● **What to produce**: Among the entries below, take the line with "intros Hok Hx Hq. pose" and the line with "destruct (finished_through_spec s x", and output them and every line between them exactly, with nothing else.

● **Records from a collection**:
(* ===== verification/OrderedSpec.v ===== *)
(** * Ordered commits: invariant and steps

    Finished sequences are those below the frontier and those in runs above it; every started event is covered by exactly
    one fence; an event starts only when no earlier unfinished one conflicts with it. *)
From stdpp Require Import base numbers list gmap sets sorting.
From S2P Require Import Prelude Keys Effects Counting Lanes Ordered.
#[local] Open Scope Z_scope.

(** ** Runs *)

Lemma last_filter {A} (P : A → Prop) `{∀ x, Decision (P x)} (R : A → A → Prop) l : StronglySorted R l →
  match last (filter P l) with
  | Some x => x ∈ l ∧ P x ∧ ∀ y, y ∈ l → P y → y = x ∨ R y x
  | None => ∀ y, y ∈ l → ¬ P y
  end.
Proof.
  intros Hl. induction Hl as [|x l Hl IH Hx]; [intros y Hy; by apply elem_of_nil in Hy|]. rewrite Forall_forall in Hx. rewrite filter_cons.
  destruct (decide (P x)) as [Hp|Hp].
  - rewrite last_cons. destruct (last (filter P l)) as [z|]; simpl.
    + destruct IH as (Hz & HPz & Hmax). split; [by right|]. split; [done|]. intros y [->|Hy]%elem_of_cons HPy; [right; by apply Hx|by apply Hmax].
    + split; [by left|]. split; [done|]. intros y [->|Hy]%elem_of_cons HPy; [by left|]. by destruct (IH y Hy).
  - destruct (last (filter P l)) as [z|].
    + destruct IH as (Hz & HPz & Hmax). split; [by right|]. split; [done|]. intros y [->|Hy]%elem_of_cons HPy; [done|by apply Hmax].
    + intros y [->|Hy]%elem_of_cons; [done|by apply IH].
Qed.
Lemma last_run_spec holds (m : gmap Z Z) :
  match last_run holds m with
  | Some (a, b) => m !! a = Some b ∧ holds a = true ∧ ∀ a' b', m !! a' = Some b' → holds a' = true → a' ≤ a
  | None => ∀ a b, m !! a = Some b → holds a = false
  end.
Proof.
  unfold last_run. pose proof (last_filter (λ x : Z * Z, (let '(start, _) := x in holds start = true)) (λ a b, a.1 < b.1) (ordered m) (ordered_strict m)) as H.
  replace (filter (λ '(start, _), holds start = true) (ordered m)) with (filter (λ x : Z * Z, (let '(start, _) := x in holds start = true)) (ordered m)) by done.
  destruct (last _) as [[a b]|].
  - destruct H as (Hin & Hh & Hmax). split; [by apply elem_of_ordered|]. split; [done|]. intros a' b' Hm Hh'.
    destruct (Hmax (a', b')) as [[= -> ->]|Hlt]; [by apply elem_of_ordered|done|lia|simpl in Hlt; lia].
  - intros a b Hm. apply not_true_iff_false. intros Hh. by apply (H (a, b)); [apply elem_of_ordered|].
Qed.

Definition in_run (m : gmap Z Z) (q : Z) : Prop := ∃ a b, m !! a = Some b ∧ a ≤ q ≤ b.
Record runs_ok (frontier : Z) (m : gmap Z Z) : Prop := {
  ru_bounds a b : m !! a = Some b → frontier < a ∧ a ≤ b ∧ b < USIZE_MAX;
  ru_apart a b a' b' : m !! a = Some b → m !! a' = Some b' → a < a' → b + 1 < a';
}.
Lemma run_unique frontier m a b a' b' q : runs_ok frontier m → m !! a = Some b → m !! a' = Some b' → a ≤ q ≤ b → a' ≤ q ≤ b' → a = a' ∧ b = b'.
Proof.
  intros Hr H1 H2 ? ?. destruct (Z.lt_trichotomy a a') as [?|[->|?]]; [pose proof (ru_apart _ _ Hr _ _ _ _ H1 H2); lia|split; congruence|].
  pose proof (ru_apart _ _ Hr _ _ _ _ H2 H1). lia.
Qed.
Lemma run_end_open frontier m a b : runs_ok frontier m → m !! a = Some b → ¬ in_run m (b + 1).
Proof.
  intros Hr H (a' & b' & H' & ?). destruct (ru_bounds _ _ Hr _ _ H). destruct (Z.lt_trichotomy a a') as [?|[<-|?]].
  - pose proof (ru_apart _ _ Hr _ _ _ _ H H'). lia.
  - assert (b' = b) by congruence. lia.
  - pose proof (ru_apart _ _ Hr _ _ _ _ H' H). lia.
Qed.

Section ordered.
Context {Content : Type}.
#[local] Notation State := (@OrderedCommitState Content).
#[local] Notation Entry := (@Entry Content).
#[local] Notation Event := (@PreparedWorldEvent Content).
Implicit Types (s : State) (q a b : Z) (e : Entry) (ev : Event) (f : Footprint).

(** What [finished_through] finds: the run that holds [q], or nothing. *)
Lemma finished_through_spec s q : runs_ok (oc_frontier s) (oc_finished s) → 1 ≤ q →
  q - 1 ≤ finished_through s q ∧ (∀ x, q ≤ x ≤ finished_through s q → in_run (oc_finished s) x) ∧ ¬ in_run (oc_finished s) (finished_through s q + 1) ∧
  (finished_through s q < USIZE_MAX ∨ finished_through s q = q - 1).
Proof.
  intros Hr Hq. unfold finished_through. pose proof (last_run_spec (λ start, start <=? q) (oc_finished s)) as H. replace (sat_sub q 1) with (q - 1) by (unfold sat_sub; lia).
  destruct (last_run _ _) as [[a b]|].
  - destruct H as (Hm & Ha%Z.leb_le & Hmax). destruct (Z.leb_spec q b).
    + split; [lia|]. split; [intros x Hx; exists a, b; by split; [|lia]|]. split; [by eapply run_end_open|]. left. apply (ru_bounds _ _ Hr _ _ Hm).
    + split; [lia|]. split; [intros x Hx; lia|]. split; [|by right]. intros (a' & b' & H' & ?). assert (a' ≤ a) by (eapply Hmax; [done|apply Z.leb_le; lia]).
      destruct (decide (a' = a)) as [->|]; [assert (b' = b) by congruence; lia|]. pose proof (ru_apart _ _ Hr _ _ _ _ H' Hm). lia.
  - split; [lia|]. split; [intros x Hx; lia|]. split; [|by right]. intros (a' & b' & H' & ?). specialize (H _ _ H'). apply Z.leb_gt in H. lia.
Qed.

Definition finished_seq s q : Prop := q < oc_frontier s ∨ in_run (oc_finished s) q.
Lemma is_finished_spec s q : runs_ok (oc_frontier s) (oc_finished s) → 1 ≤ oc_frontier s → is_finished s q = true ↔ finished_seq s q.
Proof.
  intros Hr Hf. unfold is_finished, finished_seq. rewrite orb_true_iff, Z.ltb_lt, Z.leb_le. destruct (decide (q < oc_frontier s)); [tauto|].
  destruct (finished_through_spec s q Hr) as (? & Hin & Hout & _); [lia|]. split; (intros [Hlt|Hin2]; [by left|right]); [apply Hin; lia|].
  destruct (decide (finished_through s q = q - 1)) as [Heq|]; [|lia]. exfalso. apply Hout. rewrite Heq. by replace (q - 1 + 1) with q by lia.
Qed.
(* ===== verification/OrderedChoice.v ===== *)
(** * Ordered commits: the choice of the next event

    A scan returns the least ready event that no earlier unfinished event conflicts with; a block burst takes only
    updates that conflict with nothing before it. *)
From stdpp Require Import base numbers list gmap sets sorting.
From S2P Require Import Prelude Keys Effects Counting Lanes Ordered OrderedSpec.
#[local] Open Scope Z_scope.

Lemma filter_all {A} (P : A → Prop) `{∀ x, Decision (P x)} (l : list A) : (∀ x, x ∈ l → P x) → filter P l = l.
Proof.
  induction l as [|x l IH]; intros Hl; [done|]. rewrite filter_cons_True by (apply Hl; by left). f_equal. apply IH. intros y Hy. apply Hl. by right.
Qed.

Section ordered.
Context {Content : Type}.
#[local] Notation State := (@OrderedCommitState Content).
#[local] Notation Entry := (@Entry Content).
#[local] Notation Event := (@PreparedWorldEvent Content).
Implicit Types (s : State) (q a b x y : Z) (e : Entry) (ev : Event) (f : Footprint).

(** ** What may commit *)

(** Every earlier unfinished sequence is admitted and does not conflict. *)
Definition unblocked s (couple : bool) q f : Prop :=
  ∀ y, y < q → ¬ finished_seq s y → ∃ e, oc_entries s !! y = Some e ∧ conflicts couple (en_footprint e) f = false.
Definition allowed_by (budget : CommitBudget) f : bool :=
  (cb_heavy budget || negb (fp_heavy f || fp_barrier f)) && (cb_chunk_data budget || negb (is_heavy_chunk_data f)).
Definition committable s (budget : CommitBudget) q : Prop := ∃ e ev,
  oc_entries s !! q = Some e ∧ en_slot e = Ready ev ∧ allowed_by budget (en_footprint e) = true ∧ kind_is_free s ev = true ∧
  unblocked s (cb_couple_position budget) q (en_footprint e).

Lemma entries_all s : ordered_ok s → entries_from_frontier s = ordered (oc_entries s).
Proof.
  intros Hok. unfold entries_from_frontier. apply filter_all. intros [q e] Hq%elem_of_ordered. destruct (oo_keys _ Hok q e Hq). simpl. lia.
Qed.

(** From [x], everything up to the answer is finished, and the entry is next or there is a gap. *)
Lemma through_before_spec s x q e : ordered_ok s → oc_frontier s ≤ x ≤ q → oc_entries s !! q = Some e → let t := finished_through_before s x q in
  x - 1 ≤ t < q ∧ (∀ y, x ≤ y ≤ t → finished_seq s y) ∧ (t + 1 = q ∨ ¬ finished_seq s (t + 1)).
Proof.
  intros Hok Hx Hq. pose proof (oo_frontier _ Hok). destruct (oo_keys _ Hok q e Hq) as [Hk Hout]. cbv zeta. unfold finished_through_before.
  destruct (Z.eqb_spec x q) as [->|Hne]; [unfold sat_sub; split; [lia|]; split; [lia|left; lia]|].
  destruct (finished_through_spec s x (oo_runs _ Hok)) as (Hge & Hin & Hopen & _); [lia|]. set (t := finished_through s x) in *.
  assert (t < q) by (apply Z.nle_gt; intros ?; apply Hout, Hin; lia). split; [lia|]. split; [intros y Hy; right; by apply Hin|].
  right. intros [?|?]; [lia|done].
Qed.
(** A gap is noticed exactly when there is one. *)
Lemma reach_spec s expected q e earlier : ordered_ok s → oc_frontier s ≤ expected ≤ q → oc_entries s !! q = Some e →
  (reach s expected q earlier = earlier ∧ ∀ x, expected ≤ x < q → finished_seq s x) ∨
  (reach s expected q earlier = add_unknown earlier ∧ ∃ x, expected ≤ x < q ∧ ¬ finished_seq s x).
Proof.
  intros Hok Hx Hq. destruct (oo_keys _ Hok q e Hq) as [Hk _]. destruct (through_before_spec s expected q e Hok Hx Hq) as (Ht & Hin & Hopen). unfold reach.
  set (t := finished_through_before s expected q) in *. clearbody t. replace (sat_add t 1) with (t + 1) by (unfold sat_add; lia). destruct (Z.eqb_spec q (t + 1)) as [->|Hgap].
  - left. split; [done|]. intros x Hx'. apply Hin. lia.
  - right. split; [done|]. exists (t + 1). split; [lia|]. destruct Hopen; [lia|done].
Qed.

● **Your solution**:
  intros Hok Hx Hq. pose proof (oo_frontier _ Hok). destruct (oo_keys _ Hok q e Hq) as [Hk Hout]. cbv zeta. unfold finished_through_before.
  destruct (Z.eqb_spec x q) as [->|Hne]; [unfold sat_sub; split; [lia|]; split; [lia|left; lia]|].
  destruct (finished_through_spec s x (oo_runs _ Hok)) as (Hge & Hin & Hopen & _); [lia|]. set (t := finished_through s x) in *.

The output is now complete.